Supplied material:
◇ ◇ ◇ ◇ ◇ ◇ ◇

(* ===== verification/Bootm.v ===== *)
(** * Booting (common/cmd_bootm.c, common/image.c, lib_arm/bootm.c, lib_generic/gunzip.c)

    From the arguments of the bootm command to the jump into the kernel with its list
    of tags.  The state is the memory, the environment and [images].  What is jumped
    to is the argument [prog]: it may return, as a standalone program does.  zlib is
    third-party code, the arguments [inflateInit2] and [inflate].  The board has no
    LMB, no FIT images, no watchdog and no interrupts; messages are dropped. *)

From S2P Require Import Prelude Mem Ctype Vsprintf Crc CString Env Command Cli Display Image.

(** ** The state *)

Record image_info_t := Image_info {
  info_start : Z; info_end : Z; info_image_start : Z; info_image_len : Z; info_load : Z;
  info_comp : Z; info_type : Z; info_os : Z
}.

Record bootm_headers_t := Headers {
  legacy_hdr_os : Z;
  legacy_hdr_os_copy : list Z;
  legacy_hdr_valid : bool;
  os_info : image_info_t;
  ep : Z;
  rd_start : Z;
  rd_end : Z;
  verify : bool;
  boot_state : Z
}.

Record boot := Boot { b_mem : mem; b_env : env_state; images : bootm_headers_t }.

Abbreviation B := (ST boot).

Definition on_mem {A} (c : M A) : B A := fun s =>
  match c (b_mem s) with
  | Ok (a, m) => Ok (a, Boot m (b_env s) (images s))
  | Fault => Fault
  | OutOfFuel => OutOfFuel
  end.

Definition set_images (i : bootm_headers_t) : B unit := modify (fun s => Boot (b_mem s) (b_env s) i).

Definition env_var (name : list Z) : B (option (list Z)) := fun s => lift (getenv_value (b_env s) name) s.

Definition BOOTM_STATE_START : Z := 0x00000001.
Definition BOOTM_STATE_LOADOS : Z := 0x00000002.
Definition BOOTM_STATE_OS_CMDLINE : Z := 0x00000010.
Definition BOOTM_STATE_OS_BD_T : Z := 0x00000020.
Definition BOOTM_STATE_OS_PREP : Z := 0x00000040.
Definition BOOTM_STATE_OS_GO : Z := 0x00000080.

(** What control is given to. *)
Inductive jump :=
| Linux (entry machid params : Z)
| NetBSD (entry : Z) (os_hdr : option Z) (cmdline : list Z)
| RTEMS (entry : Z)
| Standalone (entry : Z) (args : list (list Z))
| Reset.

(** ** gunzip *)

Definition HEAD_CRC : Z := 2.
Definition EXTRA_FIELD : Z := 4.
Definition ORIG_NAME : Z := 8.
Definition COMMENT : Z := 0x10.
Definition RESERVED : Z := 0xe0.
Definition DEFLATED : Z := 8.
Definition Z_OK : Z := 0.
Definition Z_STREAM_END : Z := 1.

(** [while (src[i++] != 0)] *)
Fixpoint skip_string (fuel : nat) (src i : Z) : M Z :=
  match fuel with
  | O => out_of_fuel
  | S fuel => c ← load8 (src + i); if c =? 0 then mret (i + 1) else skip_string fuel src (i + 1)
  end.

Section Gunzip.
Context (inflateInit2 : M Z).
(** Source and its length, destination and its room; the code and [next_out]. *)
Context (inflate : Z -> Z -> Z -> Z -> M (Z * Z)).

Definition zunzip (dst dstlen src len : Z) (stoponerr : bool) (offset : Z) : M (Z * Z) :=
  r ← inflateInit2;
  if negb (r =? Z_OK) then mret (-1, len)
  else
    '(r, next_out) ← inflate (src + offset) (u32 (len - offset)) dst dstlen;
    if negb (r =? Z_STREAM_END) && stoponerr then mret (-1, len) else mret (0, u32 (next_out - dst)).

(** The length of the header, if it is not too long. *)
Definition gunzip_header (src : Z) : M (option Z) :=
  flags ← load8 (src + 3);
  method ← load8 (src + 2);
  if negb (method =? DEFLATED) || negb (Z.land flags RESERVED =? 0) then mret None
  else
    fuel ← mem_fuel;
    i ← (if negb (Z.land flags EXTRA_FIELD =? 0)
         then lo ← load8 (src + 10); hi ← load8 (src + 11); mret (12 + lo + Z.shiftl hi 8) else mret 10);
    i ← (if negb (Z.land flags ORIG_NAME =? 0) then skip_string fuel src i else mret i);
    i ← (if negb (Z.land flags COMMENT =? 0) then skip_string fuel src i else mret i);
    mret (Some (if negb (Z.land flags HEAD_CRC =? 0) then i + 2 else i)).

Definition gunzip (dst dstlen src len : Z) : M (Z * Z) :=
  h ← gunzip_header src;
  match h with
  | None => mret (-1, len)
  | Some i => if len <=? i then mret (-1, len) else zunzip dst dstlen src len true i
  end.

◇ ◇ ◇ ◇ ◇ ◇ ◇

Problem statement: Restate exactly the records above from their first line through the line that holds "legacy_hdr_os : Z;", please, including both and leaving out all others.

Result for this task:
(* ===== verification/Bootm.v ===== *)
(** * Booting (common/cmd_bootm.c, common/image.c, lib_arm/bootm.c, lib_generic/gunzip.c)

    From the arguments of the bootm command to the jump into the kernel with its list
    of tags.  The state is the memory, the environment and [images].  What is jumped
    to is the argument [prog]: it may return, as a standalone program does.  zlib is
    third-party code, the arguments [inflateInit2] and [inflate].  The board has no
    LMB, no FIT images, no watchdog and no interrupts; messages are dropped. *)

From S2P Require Import Prelude Mem Ctype Vsprintf Crc CString Env Command Cli Display Image.

(** ** The state *)

Record image_info_t := Image_info {
  info_start : Z; info_end : Z; info_image_start : Z; info_image_len : Z; info_load : Z;
  info_comp : Z; info_type : Z; info_os : Z
}.

Record bootm_headers_t := Headers {
  legacy_hdr_os : Z;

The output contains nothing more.